Gold’s anorexia began at an early age and followed her into adulthood. The memoir describes the symptoms of anorexia, including fainting, the absence of menstruation, lanugo, excessive exercise, and irritability, and complications from osteoporosis among others, that accompany the disease. Gold’s descriptions of anorexia and other eating disorders are revealed as she documents her experiences and her encounters with her fellow patients during multiple and often long hospitalizations. In the midst of dealing with anorexia, she records her interactions with her parents and comments on their marriage and their parenting. She also chronicles her relationships with classmates, friends, and health care practitioners including nurses, aides, residents, psychiatrists, and doctors.
The skillful use of color and imagery broadens the reader’s understanding of anorexia and Gold’s experience of it. Gold employs color to indicate spaces as well as the struggles that occur there. For example, she uses green to indicate social spaces in which she struggles with others. The reader sees this color when Gold interacts with members of her family, especially with her father, with medical professionals during office visits, and with fellow patients during her hospital stays. Blue represents her inner turmoil. An image of Gold’s eyes is shaded in blue and she writes, “It’s strange how things can look a certain way in your mind, even though, in reality, they’re completely different” (80). Gold also associated her blue inner voice with the night, and, over the course of the book, the inner voice is personified and appears alongside her as her twin holding a glue gun, an image that appears to represent Gold’s being stuck in the midst of anorexia. When used to burn others, like medical practitioners, the glue gun designates when Gold feels as if her pain and emotions are being disregarded by those health professionals.
Nervosa is a difficult read. Gold acknowledges that when she states, “I don’t like to write, I don’t like to draw. But I think I will anyway, if it means I can show people what’s underneath. I’ll leave the bars on the window” (194). Those “bars” include anorexia, the health care system, family dysfunction, and her own negative self-talk. In addition to the sensitive topics discussed, the graphic memoir is long, over two hundred pages. The length of the memoir corresponds to the lengthy, often life-long, struggle that individuals with anorexia confront. Readers willing to face the raw subject matter and the book’s length will be rewarded with a complex, well-written, and rich work.

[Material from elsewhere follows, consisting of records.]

(** Claiming the items one by one; [items] is what the closure keeps outside the
    transaction. *)
Fixpoint claim_items (nodeID processEpoch : string) (now : time) (pending items : list PreviewCarrierOutboxItem)
    (d : Database) : PRes unit * list PreviewCarrierOutboxItem * Database :=
  match pending with
  | [] => (Ok tt, items, d)
  | item :: rest =>
      let key := (PreviewCarrierOutboxItem.AccountID item, PreviewCarrierOutboxItem.OperationID item,
                  PreviewCarrierOutboxItem.AttachmentGeneration item, PreviewCarrierOutboxItem.Action item) in
      match sql_claim nodeID processEpoch key now d with
      | (Err e, d') => (Err e, items, d')
      | (Ok false, d') => (Err ErrStaleBinding, items, d')
      | (Ok true, d') =>
          claim_items nodeID processEpoch now rest
            (items ++ [item <| PreviewCarrierOutboxItem.State := "in_flight" |>
                            <| PreviewCarrierOutboxItem.Attempts := PreviewCarrierOutboxItem.Attempts item + 1 |>]) d'
      end
  end.
Definition detach_body (nodeID processEpoch : string) (now : time) (items : list PreviewCarrierOutboxItem)
    (d : Database) : PRes unit * list PreviewCarrierOutboxItem * Database :=
  match assertPreviewEdgeProcessEpochTx nodeID processEpoch now d with
  | (Err e, d') => (Err e, items, d')
  | (Ok _, d') =>
      let pending := sql_pull_detach nodeID processEpoch now (maxPreviewCarrierAdmissions + 1) d' in
      match first_error ((fun item => OutboxItem_validate item now nodeID processEpoch) <$> pending) with
      | Some e => (Err e, items, d')
      | None =>
          if maxPreviewCarrierAdmissions <? Z.of_nat (length pending) then (Err ErrConflict, items, d')
          else claim_items nodeID processEpoch now pending items d'
      end
  end.
Definition PullPreviewCarrierDetachOutbox (nodeID processEpoch : string)
    : SQLRepository -> PRes (list PreviewCarrierOutboxItem) * SQLRepository :=
  with_reading (fun t d =>
    if negb (validID nodeID) || negb (ok (ValidateOpaqueEpoch processEpoch)) then (Err ErrInvalid, d) else
    match in_tx_loop (maxAttempts - 1) t 1 (detach_body nodeID processEpoch (t_clock t)) [] d with
    | (Err e, _, d') => (Err e, d')
    | (Ok _, items, d') => (Ok items, d')
    end).

(** [requeuePreviewCarrierOutboxSQL] *)
Definition sql_requeue (now : time) : T unit :=
  modify (fun d => d <| outbox := (fun o =>
    if (ob_state o == "in_flight") && (ob_updatedAt o <=? timestamptz now - 30 * Second)
    then o <| ob_state := "pending" |> <| ob_nextAttempt := timestamptz now |> <| ob_updatedAt := timestamptz now |>
    else o) <$> outbox d |>).
Definition RequeuePreviewCarrierOutbox (now : time) (s : SQLRepository) : option PreviewError * SQLRepository :=
  let (r, s') := with_reading (fun t => exec t (sql_requeue (or_clock t now))) s in
  (match r with Err e => Some e | Ok _ => None end, s').

(** The publisher of the production composition: an admission is accepted once
    its command is delivered. *)
Definition OutboxAdmissionPublisher (ctx : Context) (request : AdmissionRequest) (s : SQLRepository)
    : PRes AdmissionDelivery * SQLRepository :=
  if ctx_nil ctx then (Err ErrInvalid, s) else
  with_reading (fun t d =>
    match AdmissionRequest_Validate request (t_clock t) with
    | Some e => (Err e, d)
    | None =>
        exec t (d ← get;
                ret match outbox d !! (Binding.AccountID (AdmissionRequest.Binding request),
                          AdmissionRequest.OperationID request, AdmissionRequest.AttachmentGeneration request, "admit") with
                    | None => mkDelivery AdmissionRetry "admission_not_queued"
                    | Some o => if ob_state o == "delivered" then mkDelivery AdmissionAlready "edge_acknowledged"
                                else mkDelivery AdmissionRetry "queued_waiting_for_edge_ack"
                    end) d
    end) s.
End Outbox.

Website consulted: https://www.mayoclinic.org/diseases-conditions/anorexia-nervosa/symptoms-causes/syc-20353591
Karol Kovalovich Weaver is a professor of history at Susquehanna University. She teaches US history and the history of medicine. Her research focuses on the history of medicine. She is the author of two books, Medical Revolutionaries: The Enslaved Healers of Eighteenth-Century Saint Domingue (University of Illinois Press) and Medical Caregiving and Identity in Pennsylvania’s Anthracite Region, 1880-2000 (Penn State Press).